説明

イオン注入装置

【課題】大面積イオンビームにより大型の基板にイオン注入を行うことができ、イオンビームの均一性を制御可能であり、かつイオンビームによるスパッタの発生がなく、スパッタによる悪影響を防止することができるイオン注入装置を提供する。
【解決手段】内部にイオン源となるプラズマ1を発生させるプラズマ室10と、プラズマ室に近接しプラズマからイオンビーム2を引き出す引出電極20と、プラズマ室内に引出電極に対向して位置し引出電極によって引き出されたイオンビームのビーム軸と直交する断面形状を可変制御する可変スリット装置30とを備える。

【発明の詳細な説明】
【技術分野】
【0001】
本発明は、半導体基板にイオンビームを照射してイオン注入を行うイオン注入装置に関する。
【背景技術】
【0002】
イオン注入装置は、例えば半導体基板にイオンビームを照射してイオン注入を行う装置である。かかるイオン注入装置は、図8に模式的に示す質量分離型イオン注入装置と、図9に模式的に示す非質量分離型イオン注入装置に大別できる。以下、主として非質量分離型イオン注入装置について説明する。
【0003】
半導体基板が、例えばフラットパネルディスプレイ用基板のように、大型(大面積)である場合に、大面積イオンビームのビーム電流の均一性が、重要な性能指標として判断される。これは、イオン注入処理を行うにあたって、処理対象物へのイオン注入量の面内均一性を制御するために重要な要素となるためである。
【0004】
イオンビームは、プラズマ源から引出電極等を用い、引出電界の印加によって、引き出される。そのため、大面積イオンビームの面内均一性を確保するために、プラズマ源でのプラズマ密度が可能な限り均一になるよう従来から様々な手段がとられていた。
【0005】
例えば、熱陰極式DCアークプラズマの場合は、熱陰極の配置場所を特定したり、アーク放電を行うためのアノード電極の配置場所を特定したりしている(以下、「従来例1」という)。

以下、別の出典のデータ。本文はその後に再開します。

Lemma os_path_exists_false (fs : gset string) (p : string) :
  os_path_exists fs p = false <-> p ∉ fs.
Proof. unfold os_path_exists. apply bool_decide_eq_false. Qed.

(** Two counters never give the same candidate name. *)
Lemma candidate_inj (base_name extension : string) (n m : nat) :
  candidate base_name extension n = candidate base_name extension m -> n = m.
Proof.
  unfold candidate. intros H.
  apply (inj (String.app base_name)) in H.
  apply (inj (String.app "(")) in H.
  apply app_inv_tail_str in H.
  by apply (inj pretty) in H.
Qed.

(** Among the first [size fs + 1] candidates one does not exist. *)
Lemma free_candidate (fs : gset string) (base_name extension : string) :
  exists n, 1 <= n <= S (size fs) /\ candidate base_name extension n ∉ fs.
Proof.
  set (l := seq 1 (S (size fs))).
  destruct (decide (Forall (fun n => candidate base_name extension n ∈ fs) l))
    as [Hall | Hex].
  - exfalso.
    assert (Hnd : NoDup (candidate base_name extension <$> l)).
    { apply NoDup_fmap_2; [| apply NoDup_seq].
      intros n m. apply candidate_inj. }
    assert (Hsub : list_to_set (C := gset string)
                     (candidate base_name extension <$> l) ⊆ fs).
    { intros x Hx. apply elem_of_list_to_set in Hx.
      apply list_elem_of_fmap in Hx as (n & -> & Hn).
      by apply (proj1 (Forall_forall _ _) Hall). }
    apply subseteq_size in Hsub.
    rewrite size_list_to_set in Hsub by done.
    rewrite length_fmap in Hsub. subst l. rewrite length_seq in Hsub. lia.
  - apply not_Forall_Exists in Hex; [| intros n; apply _].
    apply Exists_exists in Hex as (n & Hn & Hfree).
    exists n. split; [| done].
    subst l. apply elem_of_seq in Hn. lia.
Qed.

(** The loop stops when some candidate within reach of the fuel is free. *)
Lemma rename_loop_total (fs : gset string) (base_name extension : string)
    (fuel counter : nat) (new_filename : string) :
  (new_filename ∉ fs) \/
  (exists n, counter <= n < counter + fuel /\
             candidate base_name extension n ∉ fs) ->
  is_Some (rename_loop fs base_name extension fuel counter new_filename).
Proof.
  revert counter new_filename.
  induction fuel as [|fuel IH]; intros counter new_filename H; simpl.
  - destruct (os_path_exists fs new_filename) eqn:E; [| by eexists].
    apply os_path_exists_true in E.
    destruct H as [H | (n & Hn & _)]; [done | lia].
  - destruct (os_path_exists fs new_filename) eqn:E; [| by eexists].
    apply os_path_exists_true in E.
    destruct H as [H | (n & Hn & Hfree)]; [done |].
    apply IH. destruct (decide (n = counter)) as [-> | Hne].
    + by left.
    + right. exists n. split; [lia | done].
Qed.

(** What the loop returns is the path it was entered with when that one is
    free, and otherwise the first free candidate from [counter] on. *)
Lemma rename_loop_first (fs : gset string) (base_name extension : string)
    (fuel counter : nat) (new_filename r : string) :
  rename_loop fs base_name extension fuel counter new_filename = Some r ->
  ((new_filename ∉ fs) /\ r = new_filename) \/
  ((new_filename ∈ fs) /\
   exists n, counter <= n /\ r = candidate base_name extension n /\
             (candidate base_name extension n ∉ fs) /\
             forall m, counter <= m < n ->
                       candidate base_name extension m ∈ fs).
Proof.
  revert counter new_filename.
  induction fuel as [|fuel IH]; intros counter new_filename; simpl;
    destruct (os_path_exists fs new_filename) eqn:E; intros H;
    try discriminate.
  - left. apply os_path_exists_false in E. by injection H as <-.
  - right. apply os_path_exists_true in E. split; [done |].
    apply IH in H as [[Hfree ->] | (Hin & n & Hn & -> & Hfree & Hbefore)].
    + exists counter. repeat split; [lia | done | intros m; lia].
    + exists n. repeat split; [lia | done |].
      intros m Hm. destruct (decide (m = counter)) as [-> | Hne]; [done |].
      apply Hbefore. lia.
  - left. apply os_path_exists_false in E. by injection H as <-.
Qed.
Lemma challenges_always_resent_sample :
  sent_responses
    (trace_of (@deliver Sample.stack Sample.cfg
                 [Sample.challenge_401; Sample.challenge_401] Sample.forwarded)) = [] /\
  List.length
    (sent_requests
       (trace_of (@deliver Sample.stack Sample.cfg
                    [Sample.challenge_401; Sample.challenge_401] Sample.forwarded)))
  = 2%nat /\
  exists g session r,
    @digest_signRequest Sample.stack
      (rng (store_of (@deliver Sample.stack Sample.cfg [Sample.challenge_401]
                        Sample.forwarded)))
      (sessionTwilio (store_of (@deliver Sample.stack Sample.cfg [Sample.challenge_401]
                                  Sample.forwarded)))
      (rq (store_of (@deliver Sample.stack Sample.cfg [Sample.challenge_401]
                       Sample.forwarded)))
      Sample.challenge_401 (credentialsTwilio Sample.cfg)
    = Ok (g, session, r) /\
    as_nc session = 2 /\
    sent_requests
      (trace_of (@deliver Sample.stack Sample.cfg
                   [Sample.challenge_401; Sample.challenge_401] Sample.forwarded))
    = [rq (store_of (@deliver Sample.stack Sample.cfg [Sample.challenge_401]
                       Sample.forwarded)); r].
Proof.
  destruct (@challenges_always_resent Sample.stack Sample.cfg
              [Sample.challenge_401; Sample.challenge_401] Sample.forwarded eq_refl)
    as (Hrs & Hrq & Hsign).
  split; [exact Hrs|]. split; [exact (Hrq eq_refl)|].
  destruct (Hsign [Sample.challenge_401] Sample.challenge_401 [] eq_refl eq_refl)
    as (g & session & r & Hs & _ & _).
  exists g, session, r. split; [exact Hs|].
  vm_compute in Hs. injection Hs as <- <- <-.
  split; vm_compute; reflexivity.
Defined.

(** C2, as stated, fails.  Downstream challenges three times, one more
    than the recommended cap of 2.  The callback is attached to the
    forwarded INVITE, and line 118 resends without one, so how many of the
    three challenges reach the callback is the library's matter: the first
    only, the first two, or all three.  In each case every challenge that
    reaches it is answered by a resend and the gateway passes no response
    at all to [proxy.send], so no gateway-failure status goes upstream;
    when all three reach it there are three resends. *)
Lemma third_challenge_resent :
  (List.length
     (sent_requests
        (trace_of (@deliver Sample.stack Sample.cfg
                     [Sample.challenge_401] Sample.forwarded))) = 1%nat /\
   sent_responses
     (trace_of (@deliver Sample.stack Sample.cfg
                  [Sample.challenge_401] Sample.forwarded)) = []) /\
  (List.length
     (sent_requests
        (trace_of (@deliver Sample.stack Sample.cfg
                     [Sample.challenge_401; Sample.challenge_401]
                     Sample.forwarded))) = 2%nat /\
   sent_responses
     (trace_of (@deliver Sample.stack Sample.cfg
                  [Sample.challenge_401; Sample.challenge_401]
                  Sample.forwarded)) = []) /\
  (List.length
     (sent_requests
        (trace_of (@deliver Sample.stack Sample.cfg
                     [Sample.challenge_401; Sample.challenge_401; Sample.challenge_401]
                     Sample.forwarded))) = 3%nat /\
   sent_responses
     (trace_of (@deliver Sample.stack Sample.cfg
                  [Sample.challenge_401; Sample.challenge_401; Sample.challenge_401]
                  Sample.forwarded)) = [] /\
   result_of (@deliver Sample.stack Sample.cfg
                [Sample.challenge_401; Sample.challenge_401; Sample.challenge_401]
                Sample.forwarded) = Ok tt).
Proof.
  repeat split; vm_compute; reflexivity.
Qed.

(** C3.  With the digest transition of the specification in place of the
    library's: when the callback handles a 401/407 whose challenge names a
    realm and a nonce, then if the session's stored nonce is that nonce the
    nonce-count goes up by one (nonce and client nonce stay), and otherwise
    the nonce is adopted, the nonce-count becomes 1 and the client nonce is
    the next one drawn from the random source. *)
Theorem nonce_count_transition (base : SipStack)
    (hash : string -> string -> string) (gen_cnonce : Rng -> string * Rng)
    (cfg : Config) (st : Store) (rs : Response) (ch : Challenge)
    (rlm nonce : string) :
  is_challenge rs = true ->
  challenge_of rs = Some ch ->
  ch_realm ch = Some rlm ->
  ch_nonce ch = Some nonce ->
  let session := sessionTwilio st in
  let st' := store_of (@defaultProxyCallback (with_spec_digest hash gen_cnonce base)
                         cfg rs st) in
  let session' := sessionTwilio st' in
  (as_nonce session = Some nonce ->
   as_nc session' = as_nc session + 1 /\ as_nc session < as_nc session' /\
   as_nonce session' = Some nonce /\ as_cnonce session' = as_cnonce session /\
   rng st' = rng st) /\
  (as_nonce session <> Some nonce ->
   as_nonce session' = Some nonce /\ as_nc session' = 1 /\
   as_cnonce session' = Some (fst (gen_cnonce (rng st))) /\
   rng st' = snd (gen_cnonce (rng st))).
Proof.
  intros Hch Hc Hr Hn. cbv zeta.
  rewrite (@defaultProxyCallback_challenge (with_spec_digest hash gen_cnonce base)
             cfg rs st Hch).
  cbn [digest_signRequest with_spec_digest]. unfold signRequest_spec.
  rewrite Hc, Hr, Hn. unfold next_nonce_state.
  destruct (as_nonce (sessionTwilio st)) as [stored|] eqn:Hs.
  - destruct (String.eqb_spec stored nonce) as [->|Hne].
    + unfold store_of. cbn [fst snd sessionTwilio as_nc as_nonce as_cnonce rng].
      split; [intros _; repeat split; lia | intro H; now elim H].
    + destruct (gen_cnonce (rng st)) as [c g'].
      unfold store_of. cbn [fst snd sessionTwilio as_nc as_nonce as_cnonce rng].
      split; [intro H; injection H as H; contradiction | intros _; now repeat split].
  - destruct (gen_cnonce (rng st)) as [c g'].
    unfold store_of. cbn [fst snd sessionTwilio as_nc as_nonce as_cnonce rng].
    split; [discriminate | intros _; now repeat split].
Qed.
Definition sort_uniq (l : list A) : list A :=
  fold_right insert_uniq [] l.

End SortedKeys.

(** The dtype that [read_csv] gives a column of text: [object] when
    some line has a value, and when the file has no line at all;
    [float64] when the file has lines and the field is empty in every
    one.  Boolean indexing and [copy] keep the dtype of a column,
    whatever rows they keep. *)
Inductive dtype : Type :=
  | object
  | float64.

Definition notna {A : Type} (c : option A) : bool :=
  match c with
  | Some _ => true
  | None => false
  end.

Definition dtype_of (column : list cell) : dtype :=
  match column with
  | [] => object
  | _ :: _ => if existsb notna column then object else float64
  end.

(** [Series.str]: building the accessor raises
    [AttributeError("Can only use .str accessor with string values!")]
    on a column that is not [object]. *)
Definition str_accessor (column_dtype : dtype) : result unit :=
  match column_dtype with
  | object => Ok tt
  | float64 => Raise AttributeError
  end.

(** [Series.str.contains(pat, case=case, na=na)], once the accessor is
    there: the pattern is compiled once, then searched in every cell; a
    NaN cell gives [na].
    [None] when [pat] is outside the embedded fragment of regular
    expressions. *)
Definition str_contains (pat : string) (case : bool) (na : bool)
  : option (cell -> bool) :=
  match PyRe.compile pat with
  | None => None
  | Some re =>
      Some (fun c => match c with
                     | None => na
                     | Some s => PyRe.search (negb case) re s
                     end)
  end.

End Pandas.

(** ** The data model *)

Import Pandas.
(** The frame a handler scheduled, if it scheduled one. *)
Definition scheduled (o : Outcome) (currentLayout : option (list Q)) : option Frame :=
  match o with
  | Rejected => None
  | Started _ _ frame => Some (frame currentLayout)
  end.

(** One whole toggle: the handler, then the frame, then the run of
    [animateMultiplePanels] in the environment [env]. *)
Definition run (fuel : nat) (env : Env) (p : Props)
    (currentLayout : option (list Q)) (o : Outcome) (st : State)
  : option (State * list Effect) :=
  match o with
  | Rejected => Some (st, [])
  | Started flushed _ frame =>
      let f := frame currentLayout in
      let st1 := updates f flushed in
      match animateMultiplePanels env (animationDuration p) (animations f) true fuel with
      | None => None
      | Some t => Some (if completed t then onComplete f st1 else st1, t)
      end
  end.

(** The state a toggle settles at when its run reaches the final step. *)
Definition settled (currentLayout : option (list Q)) (o : Outcome) (st : State) : State :=
  match o with
  | Rejected => st
  | Started flushed _ frame =>
      let f := frame currentLayout in onComplete f (updates f flushed)
  end.

(** Lines 885-922: the effects that follow the [collapsed] prop.  [prop]
    is the entry of [collapsed] for the region as it was passed, [None]
    for [undefined]; the result is the handler the queued microtask
    calls, if one is queued. *)
Definition collapsedEffect (r : Region) (prop : option bool) (p : Props) (st : State)
  : option Outcome :=
  match prop with
  | None => None
  | Some c =>
      if Bool.eqb c (collapsedOf r st) then None
      else Some (if c then handleCollapse r p st else handleExpand r p st)
  end.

また、複数の熱陰極を用いる場合、個々の熱陰極の加熱用電力を制御し、おのおのの熱陰極に対応する場所のプラズマ密度の制御を行い、所望のプラズマ密度分布が得られるようにしたものもある(従来例2)。
あるいは、発生したプラズマを磁場で閉じ込める形式の場合、閉じ込め磁場を形成する永久磁石の位置を調整したり、電磁石の励磁を調整することにより、プラズマ分布を制御したりするものがある(従来例3)。

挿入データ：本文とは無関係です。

(** * CrowdTangle collector and post model: a shallow embedding

    This development embeds the two Python modules of the repository,

    - [code/fb_model.py]   ([get_dict_val], [PostBase], [FbIgPost]) and
    - [code/ct_helpers.py] ([ct_get_posts], [download_posts]),

    and states the properties of the collector loop and of the field
    accessors as theorems about the embedded definitions.

    Conventions of the embedding.
    - Python values are the values [json.loads] produces: [None], booleans,
      integers, strings, lists and dictionaries with string keys.  JSON
      floating point numbers are outside the model.
    - A Python exception is a constructor of [exn]; a computation that may
      raise returns [res A].
    - The local variables of [download_posts] form the record [state]; the
      body of its [try] block is written in a state-and-exception monad in
      which the assignments made before an exception persist, as they do in
      Python.
    - The network is a list of replies, one per attempt of the loop, in the
      order in which the attempts are made.
    - [print] has no effect on the values computed and is left out;
      [time.sleep] is recorded in the field [slept] of the state. *)

From Stdlib Require Import ZArith List String Bool Lia QArith.
Import ListNotations.

Local Open Scope string_scope.
Local Open Scope Z_scope.

(** ** Python values and exceptions *)

Inductive exn : Type :=
| TypeError
| KeyError
| IndexError
| ValueError
| UnboundLocalError
| ConnectionError     (* requests.exceptions.ConnectionError, Timeout, ...:
                         whatever requests raises while it sends a request
                         and reads the answer *)
| URLRefused          (* MissingSchema, InvalidSchema, InvalidURL: requests
                         refuses the URL before it sends anything *)
| HTTPError           (* Response.raise_for_status *)
| JSONDecodeError.    (* Response.json on a body that is not JSON *)

Inductive res (A : Type) : Type :=
| Ok (a : A)
| Raise (e : exn).
Arguments Ok {A} a.
Arguments Raise {A} e.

また、別な試みとして、イオン源から引き出されたイオンビームを可変式のスリットを用いて調整する試みがある(従来例4)。
【0006】
また、同様の目的で、様々な提案が既にされている(例えば特許文献1〜3)。
【0007】
特許文献1は、1枚の基板の面内に異なるイオン注入量の領域を形成するに適したイオン注入装置を目的とする。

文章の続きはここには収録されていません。